**RECORDS FOR PROCESSING**
(** [send_quiz_notification_task(quiz_id, user_ids)] *)
Definition send_quiz_notification_task (delivers : mailer) (db : DB)
    (quiz_id : Z) (user_ids : list Z) : mail_status * list Z :=
  match Quiz_get db quiz_id with
  | None => (mail_error, [])
  | Some quiz =>
      let '(sent, failed) := send_each delivers (users_in db user_ids) [] [] in
      (mail_success (Z.of_nat (length sent)) (Z.of_nat (length failed)) failed,
       sent)
  end.

(** [send_quiz_reminder_task(quiz_id, user_ids)]: as the notification task,
    but the start time is formatted without a guard. *)
Definition send_quiz_reminder_task (delivers : mailer) (db : DB)
    (quiz_id : Z) (user_ids : list Z) : mail_status * list Z :=
  match Quiz_get db quiz_id with
  | None => (mail_error, [])
  | Some quiz =>
      match Quiz.start_datetime quiz with
      | None => (mail_error, [])
      | Some _ =>
          let '(sent, failed) :=
            send_each delivers (users_in db user_ids) [] [] in
          (mail_success (Z.of_nat (length sent)) (Z.of_nat (length failed))
                        failed,
           sent)
      end
  end.

(** The quizzes [send_scheduled_reminders] selects:
    [is_scheduled == True], [start_datetime >= now],
    [start_datetime <= now + timedelta(hours=1)]; a null start satisfies
    neither comparison. *)
Definition upcoming_quizzes (db : DB) (now : datetime) : list Quiz.t :=
  filter (fun quiz =>
            Bool.eqb (Quiz.is_scheduled quiz) true
            && match Quiz.start_datetime quiz with
               | Some s => (now <=? s) && (s <=? now + timedelta_hours 1)
               | None => false
               end) (quizzes db).

(** [send_scheduled_reminders] of tasks.py: the reminder tasks queued, each
    with the quiz key and the keys of the non-admin users, and the
    ['quizzes_processed'] count. *)
Definition send_scheduled_reminders (db : DB) (now : datetime)
    : list (Z * list Z) * Z :=
  let upcoming := upcoming_quizzes db now in
  (map (fun quiz =>
          (Quiz.id quiz,
           map User.id (filter (fun u => negb (User.is_admin u)) (users db))))
       upcoming,
   Z.of_nat (length upcoming)).

(** [send_monthly_report(user)] of main.py, the synchronous sibling of the
    report task: [True] when a report was mailed, [False] when there is no
    attempt in the window or anything raised.  What is left out of the task
    is left out here. *)
Definition send_monthly_report (db : DB) (now : datetime) (user : User.t)
    : bool * option report :=
  let current_month := dt_month now in
  let current_year := dt_year now in
  match monthly_criteria user current_year current_month with
  | None => (false, None)
  | Some criteria =>
  match Query_filter criteria (quiz_attempts db) with
  | None => (false, None)
  | Some rows =>
  let attempts := order_by_date_taken_desc rows in
  match attempts with
  | [] => (false, None)
  | _ :: _ =>
      let total := Z.of_nat (length attempts) in
      if negb (forallb (has_quiz db) attempts) then (false, None)
      else
      let passed := Z.of_nat (length (filter (attempt_passed db) attempts)) in
      let failed := total - passed in
      let avg :=
        if 0 <? total
        then (Qsum (truthy_scores attempts) / inject_Z total)%Q else 0%Q in
      let highest := Qmax_default0 (truthy_scores attempts) in
      if existsb (fun a => match QuizAttempt.score a with
                           | None => true
                           | Some _ => false
                           end) (firstn 5 attempts)
      then (false, None)
      else (true,
            Some (mkReport total passed failed avg highest
                           (firstn 5 attempts)))
  end end end.

(** The loop of the route [/admin/send-monthly-reports] and of
    [send_automatic_monthly_reports]: [success_count] and the reports
    mailed. *)
Fixpoint report_each (db : DB) (now : datetime) (users : list User.t)
    : Z * list report :=
  match users with
  | [] => (0, [])
  | user :: rest =>
      let '(count, mailed) := report_each db now rest in
      match send_monthly_report db now user with
      | (true, Some r) => (count + 1, r :: mailed)
      | (true, None) => (count + 1, mailed)
      | (false, _) => (count, mailed)
      end
  end.

(** [send_automatic_monthly_reports] of main.py *)
Definition send_automatic_monthly_reports (db : DB) (now : datetime)
    : Z * list report :=
  if dt_day now =? 1 then
    report_each db now (filter (fun u => Bool.eqb (User.is_admin u) false)
                               (users db))
  else (0, []).

(** ** Export rows (main.py) *)

Inductive csv_status := PASS | FAIL | INCOMPLETE.

(** The status cell of the user-side exports ([download_user_history],
    [download_all_users_performance], [download_user_performance]):
    ['PASS' if attempt.passed else 'FAIL' if attempt.is_completed else
    'INCOMPLETE']. *)
Definition history_status (attempt : QuizAttempt.t) (quiz : Quiz.t)
    : csv_status :=
  if QuizAttempt.passed attempt quiz then PASS
  else if QuizAttempt.is_completed attempt then FAIL
  else INCOMPLETE.

(** The score cell of every export: the score to be printed, or [None] for
    ['N/A'] ([f"{attempt.score:.1f}" if attempt.score else 'N/A']). *)
Definition score_cell (attempt : QuizAttempt.t) : option Q :=
  match QuizAttempt.score attempt with
  | Some x => if truthy_score (Some x) then Some x else None
  | None => None
  end.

**ABOUT THIS TASK**
Exactly the lines from the one containing "if dt_day now =? 1 then" through the end of the records should be reproduced, and no others.

**WRITTEN RESPONSE**
  if dt_day now =? 1 then
    report_each db now (filter (fun u => Bool.eqb (User.is_admin u) false)
                               (users db))
  else (0, []).

(** ** Export rows (main.py) *)

Inductive csv_status := PASS | FAIL | INCOMPLETE.

(** The status cell of the user-side exports ([download_user_history],
    [download_all_users_performance], [download_user_performance]):
    ['PASS' if attempt.passed else 'FAIL' if attempt.is_completed else
    'INCOMPLETE']. *)
Definition history_status (attempt : QuizAttempt.t) (quiz : Quiz.t)
    : csv_status :=
  if QuizAttempt.passed attempt quiz then PASS
  else if QuizAttempt.is_completed attempt then FAIL
  else INCOMPLETE.

(** The score cell of every export: the score to be printed, or [None] for
    ['N/A'] ([f"{attempt.score:.1f}" if attempt.score else 'N/A']). *)
Definition score_cell (attempt : QuizAttempt.t) : option Q :=
  match QuizAttempt.score attempt with
  | Some x => if truthy_score (Some x) then Some x else None
  | None => None
  end.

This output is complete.